Picture me wandering briskly through the comedy section, looking to browse, select, and get back outside as quickly as possible. I pick up a movie called, what else, “Happiness.” The back-cover description goes something like this: “Joy, Trish, and Helen are the Jordan sisters from New Jersey. Joy is the non-achiever, Trish is married with three kids, and Helen is a successful author. Together they take us on a journey through suburban desperation as Joy looks for her path in life, Helen looks for meaning behind her work, and Helen discovers her husband’s secret obsession.”
Comedy, suburban desperation, a cast that includes Philip Seymour Hoffman–what more could you want, right?
Wrong.
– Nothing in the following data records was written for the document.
(** * compgrid: window expressions, their evaluation and config validation

    A shallow embedding of [compgrid/config.py] and of the evaluation
    driver of [compgrid/compgrid.py].

    Conventions of the embedding.
    - Python exceptions are values of [exn]; a computation returns a
      [result]: [Ok v], [Raise e], or [OutOfFuel] when a [while True] loop
      has not left within the iterations it was given.
    - Numbers are exact rationals kept in lowest terms ([Qred]); the one
      non-finite value kept is [NaN], the mean of an empty selection.
      Rounding, overflow to infinity and 64-bit wrap-around of the pandas
      reductions are not modelled: the statements below say which
      observations a window reduces, with which reduction and in which
      order of operations, and are to be read up to that arithmetic.
    - A [datetime.date] is a record of year, month and day; the calendar
      functions follow the proleptic Gregorian arithmetic of Python's
      [datetime] module, with its range 0001-01-01 .. 9999-12-31.  The
      constructor and [replace] take their fields as C [int]s: a field
      outside -2^31 .. 2^31-1 is an [OverflowError], a field that names no
      calendar day a [ValueError].
    - A pandas frame is a list of observations; [sum] and [mean] are the
      column reductions ([sum] of nothing is 0, [mean] of nothing is NaN).
    - Text is a [string] of characters with code points below 256, among
      which the decimal digits are '0'..'9'.  [int] refuses more than 4300
      digits, the interpreter's default limit. *)

From Stdlib Require Import ZArith QArith Qabs String Ascii List Bool Lia.
Import ListNotations.
Local Open Scope string_scope.
Local Open Scope Z_scope.

Set Implicit Arguments.
Set Warnings "-register-all".

(** ** YAML values as produced by the line-tracking loader *)

(** [SafeLineLoader.construct_mapping] stores the 1-based line of every
    mapping under the key [__line__]; [YMap line entries] keeps it apart
    from the other entries, which are in document order. *)
Inductive yaml : Type :=
| YNull
| YNum (q : Q)
| YStr (s : string)
| YList (items : list yaml)
| YMap (line : Z) (entries : list (string * yaml)).

Fixpoint assoc (A : Type) (k : string) (l : list (string * A)) : option A :=
  match l with
  | [] => None
  | (k', v) :: l' => if String.eqb k k' then Some v else assoc k l'
  end.

Record mapping : Type := mkmap { map_line : Z; map_entries : list (string * yaml) }.

(** [config[key]] / [config.get(key)] on a loaded mapping. *)
Definition dict_get (m : mapping) (k : string) : option yaml :=
  if String.eqb k "__line__" then Some (YNum (inject_Z (map_line m)))
  else assoc k (map_entries m).

(** [key in config] *)
Definition dict_in (k : string) (m : mapping) : bool :=
  match dict_get m k with Some _ => true | None => false end.

(** ** Exceptions and results *)

(** The text of a [ConfigError]: a literal, or a template applied with
    ['%s' % value]. *)
Inductive message : Type :=
| Text (s : string)
| Fmt (template : string) (arg : yaml).

Inductive exn : Type :=
| ConfigError (msg : message) (line : Z) (filename : option string)
| KeyError (key : string)
| TypeError
| ValueError
| OverflowError
| AttributeError.

Inductive result (A : Type) : Type :=
| Ok (a : A)
| Raise (e : exn)
| OutOfFuel.

Arguments Raise {A} e.
Arguments OutOfFuel {A}.

Definition bind (A B : Type) (r : result A) (k : A -> result B) : result B :=
  match r with
  | Ok a => k a
  | Raise e => Raise e
  | OutOfFuel => OutOfFuel
  end.

Notation "x <- r ;; k" := (bind r (fun x => k))
  (at level 61, r at next level, right associativity).

Notation "' pat <- r ;; k" := (bind r (fun x => let 'pat := x in k))
  (at level 61, pat pattern, r at next level, right associativity).

Fixpoint mapM (A B : Type) (f : A -> result B) (l : list A) : result (list B) :=
  match l with
  | [] => Ok []
  | a :: l' => b <- f a ;; bs <- mapM f l' ;; Ok (b :: bs)
  end.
Video store, you failed me again.
Here’s how the back cover should have read:
“The lives of sisters Joy, Trish, and Helen are anything but happy.
Joy is treated like the black sheep of the family, but her only real crime is sleeping with one of her students at the adult ESL center she teaches at. Granted he did steal all her stuff, and then she voluntarily gave him $500 more anyway, but that’s not really so bad since the boyfriend she just dumped killed himself a couple days before.
Helen is an author grappling with the fact that even though she is able to write about rape and molestation very vividly, she’s never been raped herself. To overcome this middle class suburban repression, she starts phone stalking her neighbor–who creepily calls her to masturbate and describe his very violent and grotesque fantasites to her–and badgers him to come over and rape her. Meanwhile, he is being wooed by another neighbor who, she confesses recently murdered and chopped up one of the desk clerks of their apartment building (storing his parts in her freezer) after he raped her.
Trish, whose life seems the most perfect with a husband and two children, actually hides the darkest secrets. Turns out her perfect psychiatrist husband wants nothing more than to go around drugging the whole family when his son’s friends come over for sleepovers so that he can rape them.”
Needless to say, beware of the title. Even the label “dark comedy” doesn’t quite cut it with this one.